**Problem to work on:** When you reach the line in the listing below that contains "Definition read_u32 (m", begin returning lines exactly as written, and stop after the line that contains "change (0 *". Return no other lines.

**Records:**
'''

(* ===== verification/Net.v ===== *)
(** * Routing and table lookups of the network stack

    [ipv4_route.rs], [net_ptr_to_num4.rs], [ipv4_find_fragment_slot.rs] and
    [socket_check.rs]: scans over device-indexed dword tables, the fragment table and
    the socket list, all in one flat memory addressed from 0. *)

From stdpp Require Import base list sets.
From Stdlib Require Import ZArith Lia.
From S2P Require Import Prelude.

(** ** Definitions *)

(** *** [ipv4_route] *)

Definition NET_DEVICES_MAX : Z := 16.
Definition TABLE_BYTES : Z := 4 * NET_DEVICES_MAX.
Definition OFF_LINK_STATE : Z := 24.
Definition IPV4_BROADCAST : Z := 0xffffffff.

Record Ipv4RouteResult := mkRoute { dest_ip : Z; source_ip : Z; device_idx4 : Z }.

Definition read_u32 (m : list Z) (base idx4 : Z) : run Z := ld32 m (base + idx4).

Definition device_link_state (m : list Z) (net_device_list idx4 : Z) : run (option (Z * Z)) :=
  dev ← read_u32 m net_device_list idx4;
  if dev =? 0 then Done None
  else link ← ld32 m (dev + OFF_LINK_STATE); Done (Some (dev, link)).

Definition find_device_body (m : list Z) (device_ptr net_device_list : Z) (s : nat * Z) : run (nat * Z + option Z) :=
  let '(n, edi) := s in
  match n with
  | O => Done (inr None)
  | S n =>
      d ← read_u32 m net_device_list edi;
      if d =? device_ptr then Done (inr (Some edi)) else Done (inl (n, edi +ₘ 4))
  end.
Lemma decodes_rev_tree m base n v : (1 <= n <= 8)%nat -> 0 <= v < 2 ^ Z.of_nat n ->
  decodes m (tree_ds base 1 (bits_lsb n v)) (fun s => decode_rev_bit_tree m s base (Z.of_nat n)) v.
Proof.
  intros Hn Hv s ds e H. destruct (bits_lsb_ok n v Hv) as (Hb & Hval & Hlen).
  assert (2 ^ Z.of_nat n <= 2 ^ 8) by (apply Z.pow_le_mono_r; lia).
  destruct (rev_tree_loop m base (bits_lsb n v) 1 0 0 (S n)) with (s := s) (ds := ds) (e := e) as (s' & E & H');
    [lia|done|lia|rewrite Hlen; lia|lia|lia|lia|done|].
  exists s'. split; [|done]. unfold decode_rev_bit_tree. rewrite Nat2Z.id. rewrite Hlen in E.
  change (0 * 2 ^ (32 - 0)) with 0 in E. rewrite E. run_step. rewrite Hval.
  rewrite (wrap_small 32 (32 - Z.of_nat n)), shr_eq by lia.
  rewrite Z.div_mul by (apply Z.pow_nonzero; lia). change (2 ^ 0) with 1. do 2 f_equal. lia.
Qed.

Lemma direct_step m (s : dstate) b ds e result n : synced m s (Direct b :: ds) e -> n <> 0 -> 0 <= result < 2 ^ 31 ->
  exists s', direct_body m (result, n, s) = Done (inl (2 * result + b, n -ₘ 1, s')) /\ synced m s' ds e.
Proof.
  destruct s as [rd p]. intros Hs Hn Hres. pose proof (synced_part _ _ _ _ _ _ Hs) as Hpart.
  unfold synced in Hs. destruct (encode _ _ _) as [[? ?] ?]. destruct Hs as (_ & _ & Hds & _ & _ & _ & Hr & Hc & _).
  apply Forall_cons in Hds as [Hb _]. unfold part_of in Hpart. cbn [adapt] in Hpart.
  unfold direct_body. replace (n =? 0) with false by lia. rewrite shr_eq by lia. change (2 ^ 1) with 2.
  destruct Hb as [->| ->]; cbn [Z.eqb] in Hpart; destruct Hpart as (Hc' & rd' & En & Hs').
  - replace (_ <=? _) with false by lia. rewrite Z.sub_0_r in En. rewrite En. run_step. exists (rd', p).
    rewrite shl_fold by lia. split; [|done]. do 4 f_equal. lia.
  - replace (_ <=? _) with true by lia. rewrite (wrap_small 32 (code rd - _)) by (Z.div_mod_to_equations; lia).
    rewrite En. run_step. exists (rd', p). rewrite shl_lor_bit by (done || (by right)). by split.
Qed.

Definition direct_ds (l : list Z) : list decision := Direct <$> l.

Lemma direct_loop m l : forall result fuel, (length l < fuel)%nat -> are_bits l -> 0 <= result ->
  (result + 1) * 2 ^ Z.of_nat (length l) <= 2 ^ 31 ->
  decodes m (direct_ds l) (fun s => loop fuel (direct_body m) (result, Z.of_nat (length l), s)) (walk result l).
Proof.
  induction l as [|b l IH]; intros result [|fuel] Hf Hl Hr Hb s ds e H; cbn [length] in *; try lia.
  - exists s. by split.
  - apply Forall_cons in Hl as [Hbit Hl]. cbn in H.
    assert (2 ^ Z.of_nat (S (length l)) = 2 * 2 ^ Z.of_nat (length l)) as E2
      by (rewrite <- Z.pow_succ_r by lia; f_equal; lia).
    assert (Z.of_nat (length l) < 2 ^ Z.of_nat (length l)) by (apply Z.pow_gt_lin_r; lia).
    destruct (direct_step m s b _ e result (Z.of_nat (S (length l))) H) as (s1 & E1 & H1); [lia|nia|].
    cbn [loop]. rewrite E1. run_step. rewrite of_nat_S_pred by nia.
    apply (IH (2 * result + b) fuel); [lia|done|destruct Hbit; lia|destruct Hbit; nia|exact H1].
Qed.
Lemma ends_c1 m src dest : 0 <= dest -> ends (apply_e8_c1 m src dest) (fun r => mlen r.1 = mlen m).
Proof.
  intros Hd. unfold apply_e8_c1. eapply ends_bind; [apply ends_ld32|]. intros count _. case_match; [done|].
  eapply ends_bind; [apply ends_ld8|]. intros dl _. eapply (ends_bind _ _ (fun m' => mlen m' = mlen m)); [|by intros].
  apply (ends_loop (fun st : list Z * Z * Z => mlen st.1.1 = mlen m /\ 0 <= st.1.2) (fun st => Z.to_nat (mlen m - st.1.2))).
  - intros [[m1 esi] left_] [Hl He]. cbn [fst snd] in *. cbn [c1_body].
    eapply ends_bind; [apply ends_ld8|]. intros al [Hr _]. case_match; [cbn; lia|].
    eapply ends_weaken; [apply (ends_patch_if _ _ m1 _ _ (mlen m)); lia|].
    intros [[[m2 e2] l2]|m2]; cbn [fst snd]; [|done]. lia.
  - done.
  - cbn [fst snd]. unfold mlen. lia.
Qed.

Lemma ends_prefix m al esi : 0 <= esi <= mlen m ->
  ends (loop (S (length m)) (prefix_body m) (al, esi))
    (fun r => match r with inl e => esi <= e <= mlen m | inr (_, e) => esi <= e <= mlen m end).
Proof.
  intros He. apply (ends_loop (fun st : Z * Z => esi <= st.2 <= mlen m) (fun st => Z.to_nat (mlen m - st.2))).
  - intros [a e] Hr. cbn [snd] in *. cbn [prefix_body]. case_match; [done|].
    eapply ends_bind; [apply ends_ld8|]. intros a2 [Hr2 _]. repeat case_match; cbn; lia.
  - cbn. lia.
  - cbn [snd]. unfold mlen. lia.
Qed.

'''

**Written answer:**
Definition read_u32 (m : list Z) (base idx4 : Z) : run Z := ld32 m (base + idx4).

Definition device_link_state (m : list Z) (net_device_list idx4 : Z) : run (option (Z * Z)) :=
  dev ← read_u32 m net_device_list idx4;
  if dev =? 0 then Done None
  else link ← ld32 m (dev + OFF_LINK_STATE); Done (Some (dev, link)).

Definition find_device_body (m : list Z) (device_ptr net_device_list : Z) (s : nat * Z) : run (nat * Z + option Z) :=
  let '(n, edi) := s in
  match n with
  | O => Done (inr None)
  | S n =>
      d ← read_u32 m net_device_list edi;
      if d =? device_ptr then Done (inr (Some edi)) else Done (inl (n, edi +ₘ 4))
  end.
Lemma decodes_rev_tree m base n v : (1 <= n <= 8)%nat -> 0 <= v < 2 ^ Z.of_nat n ->
  decodes m (tree_ds base 1 (bits_lsb n v)) (fun s => decode_rev_bit_tree m s base (Z.of_nat n)) v.
Proof.
  intros Hn Hv s ds e H. destruct (bits_lsb_ok n v Hv) as (Hb & Hval & Hlen).
  assert (2 ^ Z.of_nat n <= 2 ^ 8) by (apply Z.pow_le_mono_r; lia).
  destruct (rev_tree_loop m base (bits_lsb n v) 1 0 0 (S n)) with (s := s) (ds := ds) (e := e) as (s' & E & H');
    [lia|done|lia|rewrite Hlen; lia|lia|lia|lia|done|].
  exists s'. split; [|done]. unfold decode_rev_bit_tree. rewrite Nat2Z.id. rewrite Hlen in E.
  change (0 * 2 ^ (32 - 0)) with 0 in E. rewrite E. run_step. rewrite Hval.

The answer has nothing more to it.